= TASK PROMPT =
Find the line with "nth_error ts (length ts / 2) = Some" in the entries below. Repeat it, every following line, and the line with "Some achieved /\", exactly and with nothing added.

= AVAILABLE DATA =

--- --- ---

(** C5, as amended.  The fitting loop has no cap on its turns, and its one
    exit is the test of its condition [abs(1 - achieved / tau) > 0.01]: as
    long as the condition holds of the achieved drifts, the fit is still
    running after any number of turns, whatever the bound; and when the fit
    returns, the condition did not hold of the drift achieved at the last
    test.  The condition not holding is the drift being within the
    tolerance in exact arithmetic; in binary64 it is that or
    [abs(1 - achieved / tau)] being nan. *)
Theorem fit_mass_oceans_no_iteration_cap :
  (forall (F : Type) (arithmetic : PyFloat F)
          (solve : F -> FourBodyProblemComplex.instance F ->
                   FourBodyProblemComplex.instance F * option unit)
          (self : FourBodyProblemComplex.instance F),
     ((forall k, exists s m achieved,
         iterate solve k self = Some (s, m, achieved)
         /\ loop_condition achieved = true) ->
      forall fuel, _fit_mass_oceans solve fuel self = StillRunning) /\
     (forall fuel m_end s_end,
        _fit_mass_oceans solve fuel self = Returned (m_end, s_end) ->
        exists k achieved,
          (k <= fuel)%nat /\
          iterate solve k self = Some (s_end, m_end, achieved) /\
          loop_condition achieved = false)) /\
  (forall achieved : R,
     loop_condition achieved = false <-> within_tolerance achieved) /\
  (forall achieved : float,
     loop_condition achieved = false <->
     PrimFloat.leb (PrimFloat.abs (1 - achieved / tau)) accuracy = true
     \/ PrimFloat.is_nan (PrimFloat.abs (1 - achieved / tau)) = true).
Proof.
  split; [|split; [exact loop_condition_exact | exact loop_condition_binary64]].
  intros F arithmetic solve self. split.
  - intros Hout fuel. rewrite fit_mass_oceans_iterate_0.
    destruct (Hout 0%nat) as (s & m & tau' & E & _). rewrite E.
    exact (@while_loop_runs_on F arithmetic solve self Hout fuel 0%nat s m tau' E).
  - intros fuel m_end s_end. rewrite fit_mass_oceans_iterate_0.
    destruct (iterate solve 0 self) as [[[s m] tau']|] eqn:E; [|discriminate].
    intros Eloop.
    destruct (@while_loop_returned F arithmetic solve self fuel 0%nat s m tau'
                m_end s_end E Eloop) as (k & achieved & Hk & Ek & Hw & _).
    exists k, achieved. repeat split; [lia | exact Ek | exact Hw].
Qed.

(** *** Runs of the fit in exact arithmetic *)

Local Open Scope R_scope.

Lemma column_spin_rows_last (ws : list R) :
  column 13 (fits.spin_rows ws) = Some ws.
Proof.
  unfold column, fits.spin_rows. induction ws as [|w ws IH]; [reflexivity|].
  cbn [map map_option]. rewrite IH. reflexivity.
Qed.

Lemma column_spin_rows_other (i : nat) (ws : list R) :
  (i < 13)%nat -> column i (fits.spin_rows ws) = Some (map (fun _ => 0) ws).
Proof.
  intros Hi. unfold column, fits.spin_rows.
  induction ws as [|w ws IH]; [reflexivity|].
  cbn [map map_option]. rewrite IH.
  do 13 (destruct i as [|i]; [reflexivity|]). lia.
Qed.

Lemma solution_dict_spin_rows (ts ws : list R) :
  exists d,
    FourBodyProblemComplex.solution_dict (ts, Array2D (fits.spin_rows ws)) = Some d
    /\ dict_get "t" d = Some ts /\ dict_get "vphi_E" d = Some ws.
Proof.
  destruct (FourBodyProblemComplex.solution_dict (ts, Array2D (fits.spin_rows ws)))
    as [d|] eqn:Ed.
  - destruct (@solution_dict_get _ ts (fits.spin_rows ws) d Ed) as [Et Ew].
    rewrite column_spin_rows_last in Ew. eauto.
  - exfalso. unfold FourBodyProblemComplex.solution_dict in Ed.
    cbn [seq map_option T_row] in Ed.
    rewrite !column_spin_rows_other in Ed by lia.
    rewrite column_spin_rows_last in Ed. discriminate.
Qed.

(** What the fit reads after a solver has returned the times [ts] and the
    angular velocities [ws] of Earth. *)
Lemma solve_and_calculate_fixed (ts ws : list R) (m : R)
    (s : FourBodyProblemComplex.instance R) :
  exists s',
    solve_and_calculate (FourBodyProblemComplex.solve (fits.fixed_solver ts ws)) m s =
    (w_h <- nth_error ws (length ts / 2) ;;
     w_last <- py_last ws ;;
     t_last <- py_last ts ;;
     t_h <- nth_error ts (length ts / 2) ;;
     Some (s', 2 * PI * (1 / (w_h + 100 * 365.24 * 24 * 3600
                                    * ((w_last - w_h) / (t_last - t_h)))
                         - 1 / w_h)))
    /\ FourBodyProblemComplex.solution s' <> None
    /\ (forall d, FourBodyProblemComplex.solution s' = Some d ->
          dict_get "t" d = Some ts /\ dict_get "vphi_E" d = Some ws).
Proof.
  unfold solve_and_calculate, FourBodyProblemComplex.solve, fits.fixed_solver.
  destruct (solution_dict_spin_rows ts ws) as (d & -> & Et & Ew).
  exists (FourBodyProblemComplex.set_solution d
            (FourBodyProblemComplex.set_m_O m s)).
  split; [|split].
  - cbn [bind].
    rewrite (@calculate_current_tau_two_points _ _
               (FourBodyProblemComplex.set_solution d
                  (FourBodyProblemComplex.set_m_O m s)) d ts ws eq_refl Et Ew).
    destruct (nth_error ws _); [cbn [bind]|reflexivity].
    destruct (py_last ws); [cbn [bind]|reflexivity].
    destruct (py_last ts); [cbn [bind]|reflexivity].
    destruct (nth_error ts _); reflexivity.
  - discriminate.
  - cbn. intros d' E. inversion E; subst. auto.
Qed.

Lemma century_pos : 0 < fits.century.
Proof. unfold fits.century. lra. Qed.

Lemma PI_gt_2 : 2 < PI.
Proof. pose proof PI2_1. lra. Qed.

(** With [stuck_solver] every solve achieves the drift [PI]. *)
Lemma stuck_solver_achieves (m : R) (s : FourBodyProblemComplex.instance R) :
  exists s',
    solve_and_calculate (FourBodyProblemComplex.solve fits.stuck_solver) m s
    = Some (s', PI).
Proof.
  destruct (solve_and_calculate_fixed
              [0; fits.century; 2 * fits.century] [2; 2; 1] m s)
    as (s' & E & _).
  exists s'. unfold fits.stuck_solver. rewrite E.
  unfold py_last. cbn [length]. change (3 / 2)%nat with 1%nat.
  cbn [nth_error Nat.sub bind].
  fold fits.century. pose proof century_pos.
  do 2 f_equal. field. lra.
Qed.

Lemma PI_not_within_tolerance : ~ within_tolerance PI.
Proof.
  unfold within_tolerance, constants.tau. pose proof PI_gt_2.
  intros Hw. rewrite Rabs_left in Hw; lra.
Qed.

Lemma loop_condition_PI : loop_condition PI = true.
Proof.
  destruct (loop_condition PI) eqn:E; [reflexivity|].
  apply loop_condition_exact in E. now elim PI_not_within_tolerance.
Qed.

Lemma stuck_solver_never_within (k : nat) :
  exists s m achieved,
    iterate (FourBodyProblemComplex.solve fits.stuck_solver) k fits.start
    = Some (s, m, achieved)
    /\ loop_condition achieved = true.
Proof.
  assert (E : exists s m,
            iterate (FourBodyProblemComplex.solve fits.stuck_solver) k fits.start
            = Some (s, m, PI)).
  { induction k as [|k (s & m & IH)].
    - cbn [iterate].
      destruct (stuck_solver_achieves m_O fits.start) as (s' & ->).
      cbn [bind f_round PyFloat_R]. eauto.
    - rewrite (@iterate_S _ _ _ fits.start k s m PI IH).
      destruct (stuck_solver_achieves (f_div m (f_div PI tau)) s) as (s' & ->).
      cbn [bind]. eauto. }
  destruct E as (s & m & E). exists s, m, PI.
  split; [exact E | exact loop_condition_PI].
Qed.

(** A fit that does not end: with [stuck_solver] the fit is still running
    after a thousand turns (and after any other number). *)
Lemma fit_mass_oceans_no_iteration_cap_witness :
  _fit_mass_oceans (FourBodyProblemComplex.solve fits.stuck_solver) 1000 fits.start
  = StillRunning.
Proof.
  apply (proj1 (proj1 fit_mass_oceans_no_iteration_cap R _
                  (FourBodyProblemComplex.solve fits.stuck_solver) fits.start)).
  exact stuck_solver_never_within.
Defined.

(** C5 fails as stated.  In binary64, with a solution of three samples for
    the nominal mass and of two samples for any other mass, the first drift
    achieved is far out of the tolerance and the second is nan, for the
    last sample is the middle one and the slope is [0 / 0].  Neither is
    within the tolerance, and the fit returns after one turn of the
    loop. *)
Lemma fit_leaves_the_loop_on_nan :
  let achieved k :=
    ' (_, _, current_tau) <- iterate fits.nan_solve k fits.start_binary64 ;;
    Some (current_tau,
          PrimFloat.leb (PrimFloat.abs (1 - current_tau / tau)) accuracy) in
  achieved 0%nat = Some (0x1.921fb54442d18p+1%float, false) /\
  achieved 1%nat = Some (nan, false) /\
  exists m s,
    _fit_mass_oceans fits.nan_solve 1000 fits.start_binary64 = Returned (m, s).
Proof.
  split; [vm_compute; reflexivity|]. split; [vm_compute; reflexivity|].
  eexists. eexists. vm_compute. reflexivity.
Qed.

(** C3, as amended.  The fit first solves with the nominal mass; then, as
    long as the condition [abs(1 - achieved / tau) > 0.01] of the loop
    holds, it divides the guess by [achieved / tau] and solves again with
    the new guess; it leaves the loop at the first test at which the
    condition does not hold, and returns the guess of that test unless
    [round] raises on it.  The condition not holding is the drift being
    within the tolerance in exact arithmetic; in binary64 it is that or
    [abs(1 - achieved / tau)] being nan.  The achieved drift is read off two samples only, the one at the index
    [len / 2] and the last one: the slope of [vphi_E] between them is
    extended over 100 years from the first, and the drift is
    [2 * pi * (1 / final - 1 / first)].  It is no linear regression.  All
    of this holds in any arithmetic and for any [solve]; with
    [FourBodyProblemComplex.solve], the instance holds the guess of each
    test in its field [m_O]. *)
Theorem fit_mass_oceans_two_point_relaxation :
  (forall (F : Type) (arithmetic : PyFloat F)
          (solve : F -> FourBodyProblemComplex.instance F ->
                   FourBodyProblemComplex.instance F * option unit)
          (self : FourBodyProblemComplex.instance F),
     (forall s d ts ws w_h w_last t_h t_last,
        FourBodyProblemComplex.solution s = Some d ->
        dict_get "t" d = Some ts ->
        dict_get "vphi_E" d = Some ws ->
        nth_error ws (length ts / 2) = Some w_h ->
        py_last ws = Some w_last ->
        nth_error ts (length ts / 2) = Some t_h ->
        py_last ts = Some t_last ->
        _calculate_current_tau s =
        Some (f_of_Z 2 * f_pi
              * (f_of_Z 1
                 / (w_h + f_of_Z 100 * f_decimal 36524 (-2) * f_of_Z 24
                          * f_of_Z 3600
                          * ((w_last - w_h) / (t_last - t_h)))
                 - f_of_Z 1 / w_h))%py) /\
     (forall k s_k m_k achieved,
        iterate solve k self = Some (s_k, m_k, achieved) ->
        _calculate_current_tau s_k = Some achieved /\
        (k = 0%nat -> m_k = m_O /\ exists ok, solve m_O self = (s_k, ok)) /\
        (forall s' m' achieved',
           iterate solve (S k) self = Some (s', m', achieved') ->
           m' = (m_k / (achieved / tau))%py
           /\ exists ok, solve m' s_k = (s', ok))) /\
     (forall k s_k m_k achieved fuel,
        iterate solve k self = Some (s_k, m_k, achieved) ->
        loop_condition achieved = false ->
        (forall j, (j < k)%nat ->
           exists s m a, iterate solve j self = Some (s, m, a)
                         /\ loop_condition a = true) ->
        (k <= fuel)%nat ->
        f_round (m_k / f_of_Z (10 ^ 12))%py <> None ->
        _fit_mass_oceans solve fuel self = Returned (m_k, s_k))) /\
  (forall (solver : DifferentialEquation R -> option (solver_result R))
          (self : FourBodyProblemComplex.instance R) k s_k m_k achieved,
     iterate (FourBodyProblemComplex.solve solver) k self
     = Some (s_k, m_k, achieved) ->
     FourBodyProblemComplex.m_O s_k = m_k) /\
  (forall achieved : R,
     loop_condition achieved = false <-> within_tolerance achieved) /\
  (forall achieved : float,
     loop_condition achieved = false <->
     PrimFloat.leb (PrimFloat.abs (1 - achieved / tau)) accuracy = true
     \/ PrimFloat.is_nan (PrimFloat.abs (1 - achieved / tau)) = true).
Proof.
  split; [|split; [|split; [exact loop_condition_exact
                           | exact loop_condition_binary64]]].
  - intros F arithmetic solve self. split; [|split].
    + intros s d ts ws w_h w_last t_h t_last Es Et Ew Ewh Ewl Eth Etl.
      rewrite (@calculate_current_tau_two_points _ _ s d ts ws Es Et Ew).
      rewrite Ewh, Ewl, Etl, Eth. reflexivity.
    + intros k s_k m_k achieved Ek. split; [|split].
      * destruct k as [|k]; cbn [iterate] in Ek.
        -- destruct (solve_and_calculate solve m_O self)
             as [[s a]|] eqn:E; [cbn [bind] in Ek | discriminate].
           destruct (f_round _); [cbn [bind] in Ek | discriminate].
           inversion Ek; subst. now apply solve_and_calculate_Some in E.
        -- destruct (iterate solve k self) as [[[s m] a]|];
             [cbn [bind] in Ek | discriminate].
           destruct (solve_and_calculate solve _ s) as [[s' a']|] eqn:E;
             [cbn [bind] in Ek | discriminate].
           inversion Ek; subst. now apply solve_and_calculate_Some in E.
      * intros ->. cbn [iterate] in Ek.
        destruct (solve_and_calculate solve m_O self) as [[s a]|] eqn:E;
          [cbn [bind] in Ek | discriminate].
        destruct (f_round _); [cbn [bind] in Ek | discriminate].
        inversion Ek; subst. split; [reflexivity|].
        now apply solve_and_calculate_Some in E.
      * intros s' m' achieved' E'.
        rewrite (@iterate_S _ _ solve self k s_k m_k achieved Ek) in E'.
        destruct (solve_and_calculate solve _ s_k) as [[s2 a2]|] eqn:E;
          [cbn [bind] in E' | discriminate].
        inversion E'; subst. split; [reflexivity|].
        now apply solve_and_calculate_Some in E.
    + intros k s_k m_k achieved fuel Ek Hw Hout Hfuel Hround.
      rewrite fit_mass_oceans_iterate_0.
      destruct (iterate solve 0 self) as [[[s m] a]|] eqn:E0.
      * rewrite (@while_loop_first_exit _ _ solve self k s_k m_k achieved Ek Hw Hout
                   k 0%nat s m a fuel (Nat.add_0_l k) Hfuel E0).
        destruct (f_round _); [reflexivity | now elim Hround].
      * exfalso. destruct k as [|k]; [congruence|].
        destruct (Hout 0%nat) as (s & m & a & E & _); [lia | congruence].
  - intros solver self k s_k m_k achieved Ek.
    assert (Hm : forall m s s' a,
      solve_and_calculate (FourBodyProblemComplex.solve solver) m s = Some (s', a) ->
      FourBodyProblemComplex.m_O s' = m).
    { intros m s s' a E. apply solve_and_calculate_Some in E.
      destruct E as [(ok & E) _]. unfold FourBodyProblemComplex.solve in E.
      destruct (solver _) as [result|]; [|now inversion E].
      destruct (FourBodyProblemComplex.solution_dict result); now inversion E. }
    destruct k as [|k]; cbn [iterate] in Ek.
    + destruct (solve_and_calculate _ m_O self) as [[s a]|] eqn:E;
        [cbn [bind] in Ek | discriminate].
      destruct (f_round _); [cbn [bind] in Ek | discriminate].
      inversion Ek; subst. exact (Hm _ _ _ _ E).
    + destruct (iterate _ k self) as [[[s m] a]|];
        [cbn [bind] in Ek | discriminate].
      destruct (solve_and_calculate _ _ s) as [[s' a']|] eqn:E;
        [cbn [bind] in Ek | discriminate].
      inversion Ek; subst. exact (Hm _ _ _ _ E).
Qed.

--- --- ---

= EXPECTED ANSWER =
        nth_error ts (length ts / 2) = Some t_h ->
        py_last ts = Some t_last ->
        _calculate_current_tau s =
        Some (f_of_Z 2 * f_pi
              * (f_of_Z 1
                 / (w_h + f_of_Z 100 * f_decimal 36524 (-2) * f_of_Z 24
                          * f_of_Z 3600
                          * ((w_last - w_h) / (t_last - t_h)))
                 - f_of_Z 1 / w_h))%py) /\
     (forall k s_k m_k achieved,
        iterate solve k self = Some (s_k, m_k, achieved) ->
        _calculate_current_tau s_k = Some achieved /\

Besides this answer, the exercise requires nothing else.